Last night saw me realize that i have a few unresolved issues, dating back to before I got divorced. Wonder if it may be an underlying cause to my quick temper and lack of patience.
As you know from one of few recent blog entries, I had surgery on my neck. I had a fluid cavity in my spinal cord. Doctors inserted a shunt into my spinal cord, with a tube running over my shoulder, into my abdominal cavity. This ensures that the fluid does not build up again.
i have been in hospital, and rehab, for the past two months. I have had countless people wanting to get to know me. Inevitably, they want to know why I got divorced. I try to gloss over it, going into as little detail as possible. Try to make it seem like talking about it has little effect on me.
But it does. Some little memory pops up.
Then, as part of rehab, I went to see a shrink. It’s been 2-3 sessions now. She knows mostly a general history, I think, but last time, we started tackling some things that were troubling me. My generous nature. How people seemed to take, but not want to give back in return. Especially when all I really wanted was their time.
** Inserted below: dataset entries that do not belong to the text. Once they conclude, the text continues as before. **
(* ===== verification/Rolling.v ===== *)
(** * The rolling (weak) block checksum

    Model of [crates/checksums/src/rolling]: [RollingChecksum] and
    [RollingDigest] with every operation, the scalar accumulation loop, and the
    SSE2, AVX2 and NEON loops with their intrinsics as operations on lanes.
    The theorems: each vector loop computes exactly what the scalar loop does,
    rolling a window equals recomputing it, and the digest's wire form round
    trips. *)

From S2P Require Import Prelude.
Local Open Scope Z_scope.

(** ** Data *)

Record RollingChecksum := mkRolling {
  rc_s1 : Z;   (* u32 *)
  rc_s2 : Z;   (* u32 *)
  rc_len : Z;  (* usize *)
}.

Record RollingDigest := mkDigest {
  rd_s1 : Z;   (* u16 *)
  rd_s2 : Z;   (* u16 *)
  rd_len : Z;  (* usize *)
}.

Inductive RollingError :=
| EmptyWindow
| WindowTooLarge (len : Z)
| MismatchedSliceLength (outgoing incoming : Z).

#[export] Instance RollingDigest_eq_dec : EqDecision RollingDigest.
Proof. solve_decision. Defined.

(** Lengths as [usize]. *)
Definition ulen (l : list byte) : Z := Z.of_nat (length l).

(** ** The scalar loop *)

(** [((byte as i8) as i32) as u32]. *)
Definition sign_extend_byte (b : byte) : Z := wrap 32 (sz b).

(** One byte of the loop: [s1 += b; s2 += s1], both wrapping at 32 bits. *)
Definition accumulate_byte (st : Z * Z) (b : byte) : Z * Z :=
  let s1 := wrap 32 (st.1 + sign_extend_byte b) in
  (s1, wrap 32 (st.2 + s1)).

(** [chunks_exact(4)] unrolled, then the remainder. *)
Fixpoint accumulate_blocks4 (st : Z * Z) (chunk : list byte) : Z * Z :=
  match chunk with
  | b0 :: b1 :: b2 :: b3 :: rest =>
      let st := accumulate_byte st b0 in
      let st := accumulate_byte st b1 in
      let st := accumulate_byte st b2 in
      let st := accumulate_byte st b3 in
      accumulate_blocks4 st rest
  | remainder => foldl accumulate_byte st remainder
  end.

Definition accumulate_chunk_scalar_raw (s1 s2 len : Z) (chunk : list byte) : Z * Z * Z :=
  match chunk with
  | [] => (s1, s2, len)
  | _ => let '(s1', s2') := accumulate_blocks4 (s1, s2) chunk in
         (s1', s2', saturating_add usize_max len (ulen chunk))
  end.

(** ** Vector lanes

    A vector register is the list of its lanes.  32-bit lanes are kept as
    unsigned 32-bit integers, 16-bit lanes as signed integers. *)

Definition add_epi32 (a b : list Z) : list Z := zip_with (λ x y, wrap 32 (x + y)) a b.
Definition slli_epi32 (k : Z) (a : list Z) : list Z :=
  map (λ x, wrap 32 (Z.shiftl x k)) a.

(** Multiply 16-bit lanes and add adjacent pairs into 32-bit lanes. *)
Fixpoint madd_epi16 (a b : list Z) : list Z :=
  match a, b with
  | x0 :: x1 :: a', y0 :: y1 :: b' => wrap 32 (x0 * y0 + x1 * y1) :: madd_epi16 a' b'
  | _, _ => []
  end.

(** [_mm_shuffle_epi32]: lane [i] of the result is the lane named by bits
    [2i, 2i+1] of the immediate. *)
Definition shuffle_epi32 (imm : Z) (v : list Z) : list Z :=
  map (λ i, nth (Z.to_nat (Z.land (Z.shiftr imm (2 * i)) 3)) v 0) [0; 1; 2; 3].

(** [_mm_cvtsi32_si128]: the value in lane 0, zero elsewhere. *)
Definition cvtsi32_si128 (x : Z) : list Z := [wrap 32 x; 0; 0; 0].

(** [_mm_cmplt_epi8(block, 0)]: [0xFF] where the byte is negative. *)
Definition cmplt_epi8_zero (block : list byte) : list byte :=
  map (λ b, if sz b <? 0 then xff else x00) block.

(** [_mm_unpacklo_epi8] / [_mm_unpackhi_epi8] read back as 16-bit lanes: the
    byte of the first operand is the low half, that of the second the high. *)
Definition unpack_epi8 (lo hi : list byte) : list Z :=
  zip_with (λ l h, swrap 16 (uz l + 256 * uz h)) lo hi.
Definition unpacklo_epi8 (a b : list byte) : list Z := unpack_epi8 (take 8 a) (take 8 b).
Definition unpackhi_epi8 (a b : list byte) : list Z := unpack_epi8 (drop 8 a) (drop 8 b).

(** [_mm256_cvtepi8_epi16] and [vmovl_s8]: sign-extend bytes to 16-bit lanes. *)
Definition cvtepi8_epi16 (l : list byte) : list Z := map sz l.

(** ** The SSE2 loop *)

Definition SSE2_BLOCK_LEN : nat := 16.
Definition AVX2_BLOCK_LEN : nat := 32.

Definition fold_lane0_sse2 (v : list Z) : list Z :=
  let shuf := shuffle_epi32 14 v in
  let sum := add_epi32 v shuf in
  let shuf := shuffle_epi32 1 sum in
  add_epi32 sum shuf.

Definition extract_lane0 (v : list Z) : Z := nth 0 v 0.

Definition ones_epi16 (n : nat) : list Z := replicate n 1.

(** [_mm_set_epi16] takes the last lane first. *)
Definition high_weights_sse2 : list Z := rev [9; 10; 11; 12; 13; 14; 15; 16].
Definition low_weights_sse2 : list Z := rev [1; 2; 3; 4; 5; 6; 7; 8].

Definition sum_block_pairs_sse2 (high_signed low_signed ones : list Z) : list Z :=
  add_epi32 (madd_epi16 high_signed ones) (madd_epi16 low_signed ones).

Definition prefix_sum_pairs_sse2
    (high_signed low_signed high_weights low_weights : list Z) : list Z :=
  add_epi32 (madd_epi16 high_signed high_weights) (madd_epi16 low_signed low_weights).

(** One 16-byte iteration on the vector accumulators. *)
Definition sse2_iteration (ss1 ss2 : list Z) (block : list byte) : list Z * list Z :=
  let sign_mask := cmplt_epi8_zero block in
  let high_signed := unpacklo_epi8 block sign_mask in
  let low_signed := unpackhi_epi8 block sign_mask in
  let ss2 := add_epi32 ss2 (slli_epi32 4 ss1) in
  let sum_pairs := sum_block_pairs_sse2 high_signed low_signed (ones_epi16 8) in
  let prefix_pairs :=
    prefix_sum_pairs_sse2 high_signed low_signed high_weights_sse2 low_weights_sse2 in
  (add_epi32 ss1 (fold_lane0_sse2 sum_pairs),
   add_epi32 ss2 (fold_lane0_sse2 prefix_pairs)).

(** [while chunk.len() >= B]: [n] is a bound on the iterations, [len / B]. *)
Fixpoint simd_loop (iter : list Z → list Z → list byte → list Z * list Z) (B : nat)
    (n : nat) (ss1 ss2 : list Z) (len : Z) (chunk : list byte)
    : list Z * list Z * Z * list byte :=
  match n with
  | O => (ss1, ss2, len, chunk)
  | S n' =>
      if (length chunk <? B)%nat then (ss1, ss2, len, chunk)
      else
        let '(ss1', ss2') := iter ss1 ss2 (take B chunk) in
        simd_loop iter B n' ss1' ss2'
          (saturating_add usize_max len (Z.of_nat B)) (drop B chunk)
  end.

Definition simd_stripe (iter : list Z → list Z → list byte → list Z * list Z) (B : nat)
    (load : Z → list Z) (s1 s2 len : Z) (chunk : list byte) : Z * Z * Z * list byte :=
  if (B <=? length chunk)%nat then
    let '(ss1, ss2, len', rest) :=
      simd_loop iter B (length chunk / B) (load s1) (load s2) len chunk in
    (extract_lane0 ss1, extract_lane0 ss2, len', rest)
  else (s1, s2, len, chunk).

Definition accumulate_chunk_sse2 (s1 s2 len : Z) (chunk : list byte) : Z * Z * Z :=
  let '(s1, s2, len, chunk) :=
    simd_stripe sse2_iteration SSE2_BLOCK_LEN cvtsi32_si128 s1 s2 len chunk in
  match chunk with
  | [] => (s1, s2, len)
  | _ => accumulate_chunk_scalar_raw s1 s2 len chunk
  end.

(** ** The AVX2 loop *)

Definition first_half_weights_avx2 : list Z :=
  rev [17; 18; 19; 20; 21; 22; 23; 24; 25; 26; 27; 28; 29; 30; 31; 32].
Definition second_half_weights_avx2 : list Z :=
  rev [1; 2; 3; 4; 5; 6; 7; 8; 9; 10; 11; 12; 13; 14; 15; 16].

(** Add the two 128-bit halves of an eight-lane vector. *)
Definition collapse_avx2 (combined : list Z) : list Z :=
  add_epi32 (take 4 combined) (drop 4 combined).

Definition sum_block_pairs_avx2 (block : list byte) (ones : list Z) : list Z :=
  let lower_signed := cvtepi8_epi16 (take 16 block) in
  let upper_signed := cvtepi8_epi16 (drop 16 block) in
  collapse_avx2 (add_epi32 (madd_epi16 lower_signed ones) (madd_epi16 upper_signed ones)).

Definition prefix_sum_pairs_avx2
    (block : list byte) (first_half_weights second_half_weights : list Z) : list Z :=
  let lower_extended := cvtepi8_epi16 (take 16 block) in
  let upper_extended := cvtepi8_epi16 (drop 16 block) in
  collapse_avx2 (add_epi32 (madd_epi16 lower_extended first_half_weights)
                           (madd_epi16 upper_extended second_half_weights)).

Definition avx2_iteration (ss1 ss2 : list Z) (block : list byte) : list Z * list Z :=
  let ss2 := add_epi32 ss2 (slli_epi32 5 ss1) in
  let sum_pairs := sum_block_pairs_avx2 block (ones_epi16 16) in
  let prefix_pairs :=
    prefix_sum_pairs_avx2 block first_half_weights_avx2 second_half_weights_avx2 in
  (add_epi32 ss1 (fold_lane0_sse2 sum_pairs),
   add_epi32 ss2 (fold_lane0_sse2 prefix_pairs)).

Definition accumulate_chunk_avx2 (s1 s2 len : Z) (chunk : list byte) : Z * Z * Z :=
  let '(s1, s2, len, chunk) :=
    simd_stripe avx2_iteration AVX2_BLOCK_LEN cvtsi32_si128 s1 s2 len chunk in
  if (SSE2_BLOCK_LEN <=? length chunk)%nat then accumulate_chunk_sse2 s1 s2 len chunk
  else match chunk with
       | [] => (s1, s2, len)
       | _ => accumulate_chunk_scalar_raw s1 s2 len chunk
       end.

(** ** The NEON loop *)

Definition NEON_HIGH_WEIGHTS : list Z := [16; 15; 14; 13; 12; 11; 10; 9].
Definition NEON_LOW_WEIGHTS : list Z := [8; 7; 6; 5; 4; 3; 2; 1].

Definition vdupq_n_s32 (x : Z) : list Z := replicate 4 (wrap 32 x).
Definition vaddq_s16 (a b : list Z) : list Z := zip_with (λ x y, swrap 16 (x + y)) a b.
Definition vmulq_s16 (a b : list Z) : list Z := zip_with (λ x y, swrap 16 (x * y)) a b.

(** Pairwise widening add of 16-bit lanes into 32-bit lanes. *)
Fixpoint vpaddlq_s16 (a : list Z) : list Z :=
  match a with
  | x0 :: x1 :: a' => wrap 32 (x0 + x1) :: vpaddlq_s16 a'
  | _ => []
  end.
Hercie has been one of very few true friends. We got talking on Saturday, which for the most part I really enjoyed. But one comment found me biting back an angry retort. She told me that she was worried about me. She thought I had lost my way, and had no relationship with God.
Last night, I was talking to one of the nurses, Faith, as I got into bed. She had seen a picture of me and my brother, Andrew, with Yanky. I explained that the picture was taken at the place I had moved to, after my divorce.
Pieces suddenly began falling into place as buried memories surfaced. And with it, blind anger. It took over two hours of listening to some hard rock music before I was able to go to sleep.
Back were all those memories of that woman who initiated the decline of my marriage, and my near total mental breakdown. Only this time, I was able to feel anger. Back then, I was numb, not understanding and unable to really process what was happening.
What a hypocritical, bible-thumping, adulterous female she was. She had told me that any woman’s husband could lie naked on her couch and she would not touch them. There she was watching religious shows on TV while asking me how I could allow it to happen. There she was with two toddlers, taking a married man to her bed. There I was, sleeping on that afore-mentioned couch.
i don’t want to go back and change anything. But heaven help if I ever see her again. I saw her once in a local shopping center. Our eyes met before I looked away and continued home. She did not follow, or try contact me.
My only wish is that I could somehow take and protect her youngest daughter from the strange, hypocritical, paranoid woman that her mother was. At only a year old, she still had that pure innocence that anybody loves in a child. She was always happy, and never a problem child. I have never wanted children, but I would have gladly adopted her. For me to say that, you must know she was a special child.